_ASSIGNMENT_
When you reach the line containing "[writeJPEGHeader]) and, in" in the entries below, begin reproducing lines exactly, and stop once the line containing "not parse 0th" is done.

Collected data entries:
Definition small_start : EpochState (E := SEnv) (Obj := Serval) := mkEpochState (st_txs init) (st_serval init) (st_env init).
Lemma serval_threads_serializable_witness :
  exists pool' u,
    run_schedule (Small.round_robin 2000) (ServalRun.threads find Small.rdtscp schema Small.table (st_serval init)) (run_start small_start)
      = Ok (pool', u) /\
    (all_done pool' -> exists st,
       epochs_executed (epoch_outcome find Small.table)
         (steps_of (Small.round_robin 2000) (ServalRun.threads find Small.rdtscp schema Small.table (st_serval init)) (run_start small_start))
         small_start (returned_ (memory u)) (NUM_EPOCH + 1) st /\
       ep_txs st = txs_ (memory u) /\ ep_env st = database u).
Proof.
  destruct (serval_threads_serializable find Small.rdtscp schema Small.table small_start {[row_addr 0]} find_inj program_holds
    (Small.round_robin 2000)) as (pool' & u & Hrun & Hdone).
  exists pool', u. split; [exact Hrun|exact Hdone].
Defined.

(** Key 1 in epoch 1: the read returns the version older than the loaded one. *)
Lemma untouched_row_reads_master_witness :
  find_visible (mkServal 0 0 1 ∅ ∅) (row_addr 1) loaded_db = Ok ((Some 10%positive, false), loaded_db) /\
  final_of loaded_db (row_addr 1) = Some 9%positive.
Proof.
  pose proof (untouched_row_reads_master (mkServal 0 0 1 ∅ ∅) (row_addr 1) (loaded_row 9 10) loaded_db) as Hr.
  split; [|by vm_compute].
  refine (proj1 (Hr _ _ _ _)); [by vm_compute| |done|done].
  apply (ri_ok 1 ∅ (before loaded_db) _ (row_addr 1)). apply (inv_row 1 ∅ (handed_ loaded_db)); [|by vm_compute].
  apply (loaded_start ∅ loaded_db); [apply loaded_add, loaded_add, loaded_init|].
  intros a Ha. by apply not_elem_of_empty in Ha.
Defined.
End Whole.
(** * RelayUpdater: the release pipeline of [updater.go]

    A shallow embedding of the release tool (manifest store, version
    resolver, artifact stager, remote publisher, orchestrator) together
    with the properties its specification states about it. *)

From Stdlib Require Import ZArith String Ascii List Lia Bool.
From stdpp Require Import base option gmap strings list.

Local Open Scope string_scope.
Local Open Scope list_scope.
Local Open Scope Z_scope.

#[local] Arguments String.append !_ _ / : simpl nomatch.

(** ** Strings and characters *)

Definition code (c : ascii) : Z := Z.of_N (N_of_ascii c).

Definition is_digit (c : ascii) : bool := (48 <=? code c) && (code c <=? 57).
Definition is_upper (c : ascii) : bool := (65 <=? code c) && (code c <=? 90).
Definition is_lower (c : ascii) : bool := (97 <=? code c) && (code c <=? 122).

Fixpoint string_forallb (p : ascii → bool) (s : string) : bool :=
  match s with
  | EmptyString => true
  | String c s' => p c && string_forallb p s'
  end.

(** [strings.Split(s, sep)] for a one-byte separator: the pieces between
    the separators, a single empty piece for the empty string. *)
Fixpoint split_on (sep : ascii) (s : string) : list string :=
  match s with
  | EmptyString => [EmptyString]
  | String c s' =>
      if Ascii.eqb c sep then EmptyString :: split_on sep s'
      else match split_on sep s' with
           | x :: xs => String c x :: xs
           | [] => [String c EmptyString]
           end
  end.
(** * Exif study: the APP1 / TIFF / IFD decoder of [main.go]

    A shallow embedding of the decoder ([parseJPEGHeader], [parseAPP1],
    [parseTIFF], [parseIFD], [parseIFDElement], [IFDElement.Length],
    [IFD.FindLinkedIFD], [readBytes]), of the writer ([writeBytes],
    [writeJPEGHeader]) and, in module [Rev1], of the first revision of the
    decoder, followed by the properties of this code.

    Conventions of the embedding.
    - A Go [[]byte] is a [list byte].  Every slice expression of the decoder
      whose upper bound can exceed the length is applied to a slice whose
      capacity equals its length (the buffer made by [readBytes], or a
      tail [b[k:]] of it), so the run-time bound [hi <= cap] is [hi <= len].
    - [uint16] and [uint32] values are [Z] with the wrap-around written out;
      [int] is the 64-bit signed integer of the usual Go targets.
    - A Go function returning [(T, error)] that may also panic at run time
      (slice bounds out of range) returns a three-way [result]. *)

From Stdlib Require Import ZArith List Bool Lia.
From Stdlib.Strings Require Import Byte.
Import ListNotations.
Open Scope Z_scope.

(** ** Results: value, returned error, or run-time panic *)

(** The messages built with [fmt.Errorf], one constructor per format string. *)
Inductive error : Type :=
| SOINotFound                                  (* "SOI not found" *)
| APP1MarkerNotFound                           (* "APP1 marker not found" *)
| ExifMarkerNotFound                           (* "Exif marker not found" *)
| CouldNotRead (n : Z)                         (* "Could not read %d bytes: %s" *)
| CouldNotReadGot (n got : Z)                  (* "Could not read %d bytes: got %d bytes" *)
| InvalidEndian (b : list byte)                (* "Invalid endian: %x" *)
| InvalidTIFFVersion (b : list byte)           (* "Invalid TIFF version: %x" *)
| CouldNotParse0thIFD (e : error)              (* "Could not parse 0th IFD: %s" *)
| CouldNotParseExifIFD (e : error)             (* "Could not parse Exif IFD: %s" *)
| CouldNotParseGPSIFD (e : error)              (* "Could not parse GPS IFD: %s" *)
| CouldNotParseInteroperabilityIFD (e : error) (* "Could not parse Interoperability IFD: %s" *)
| CouldNotParse1stIFD (e : error)              (* "Could not parse 1st IFD: %s" *)
| CouldNotParseIFDElement (i offset : Z)       (* "Could not parse IFD element #%d at 0x%x" *)
| IFDElementExpects12 (got : Z)                (* "IFDElement expects 12 bytes but got %d bytes" *)
| CouldNotParseTIFF (e : error)                (* "Could not parse TIFF: %s" *)
| CouldNotParseAPP1 (e : error)                (* "Could not parse APP1: %s" *)
| CouldNotParseJPEGHeader (e : error).         (* "Could not parse JPEG header: %s" *)

Inductive result (A : Type) : Type :=
| Ok (a : A)
| Err (e : error)
| Panic.

Arguments Ok {A} a.
Arguments Err {A} e.
Arguments Panic {A}.

Definition bind {A B : Type} (r : result A) (k : A -> result B) : result B :=
  match r with
  | Ok a => k a
  | Err e => Err e
  | Panic => Panic
  end.

(** [wrap f r]: the Go idiom [if err != nil { return nil, fmt.Errorf(f, err) }]. *)
Definition wrap {A : Type} (f : error -> error) (r : result A) : result A :=
  match r with
  | Ok a => Ok a
  | Err e => Err (f e)
  | Panic => Panic
  end.

Notation "x <- c1 ;; c2" := (bind c1 (fun x => c2))
  (at level 61, c1 at next level, right associativity).

(** ** Machine integers *)

Definition uint16 (x : Z) : Z := x mod 2 ^ 16.
Definition uint32 (x : Z) : Z := x mod 2 ^ 32.
(** [int]: two's complement on 64 bits. *)
Definition int (x : Z) : Z := (x + 2 ^ 63) mod 2 ^ 64 - 2 ^ 63.

Definition add16 (x y : Z) : Z := uint16 (x + y).
Definition mul16 (x y : Z) : Z := uint16 (x * y).
Definition sub16 (x y : Z) : Z := uint16 (x - y).
Definition add32 (x y : Z) : Z := uint32 (x + y).
Definition addint (x y : Z) : Z := int (x + y).
Definition mulint (x y : Z) : Z := int (x * y).

(** ** Byte slices *)

Definition len (b : list byte) : Z := Z.of_nat (length b).

Definition byteval (x : byte) : Z := Z.of_N (Byte.to_N x).

(** [b[lo:hi]]; panics unless [0 <= lo <= hi <= len b]. *)
Definition slice (b : list byte) (lo hi : Z) : result (list byte) :=
  if (0 <=? lo) && (lo <=? hi) && (hi <=? len b)
  then Ok (firstn (Z.to_nat (hi - lo)) (skipn (Z.to_nat lo) b))
  else Panic.

(** [b[lo:]] *)
Definition sliceFrom (b : list byte) (lo : Z) : result (list byte) :=
  slice b lo (len b).

(** [bytes.Compare(a, b) == 0] *)
Fixpoint bytesEqual (a b : list byte) : bool :=
  match a, b with
  | [], [] => true
  | x :: a', y :: b' => Byte.eqb x y && bytesEqual a' b'
  | _, _ => false
  end.

(** ** encoding/binary *)

Inductive ByteOrder : Type := BigEndian | LittleEndian.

_ANSWER BELOW_
    [writeJPEGHeader]) and, in module [Rev1], of the first revision of the
    decoder, followed by the properties of this code.

    Conventions of the embedding.
    - A Go [[]byte] is a [list byte].  Every slice expression of the decoder
      whose upper bound can exceed the length is applied to a slice whose
      capacity equals its length (the buffer made by [readBytes], or a
      tail [b[k:]] of it), so the run-time bound [hi <= cap] is [hi <= len].
    - [uint16] and [uint32] values are [Z] with the wrap-around written out;
      [int] is the 64-bit signed integer of the usual Go targets.
    - A Go function returning [(T, error)] that may also panic at run time
      (slice bounds out of range) returns a three-way [result]. *)

From Stdlib Require Import ZArith List Bool Lia.
From Stdlib.Strings Require Import Byte.
Import ListNotations.
Open Scope Z_scope.

(** ** Results: value, returned error, or run-time panic *)

(** The messages built with [fmt.Errorf], one constructor per format string. *)
Inductive error : Type :=
| SOINotFound                                  (* "SOI not found" *)
| APP1MarkerNotFound                           (* "APP1 marker not found" *)
| ExifMarkerNotFound                           (* "Exif marker not found" *)
| CouldNotRead (n : Z)                         (* "Could not read %d bytes: %s" *)
| CouldNotReadGot (n got : Z)                  (* "Could not read %d bytes: got %d bytes" *)
| InvalidEndian (b : list byte)                (* "Invalid endian: %x" *)
| InvalidTIFFVersion (b : list byte)           (* "Invalid TIFF version: %x" *)
| CouldNotParse0thIFD (e : error)              (* "Could not parse 0th IFD: %s" *)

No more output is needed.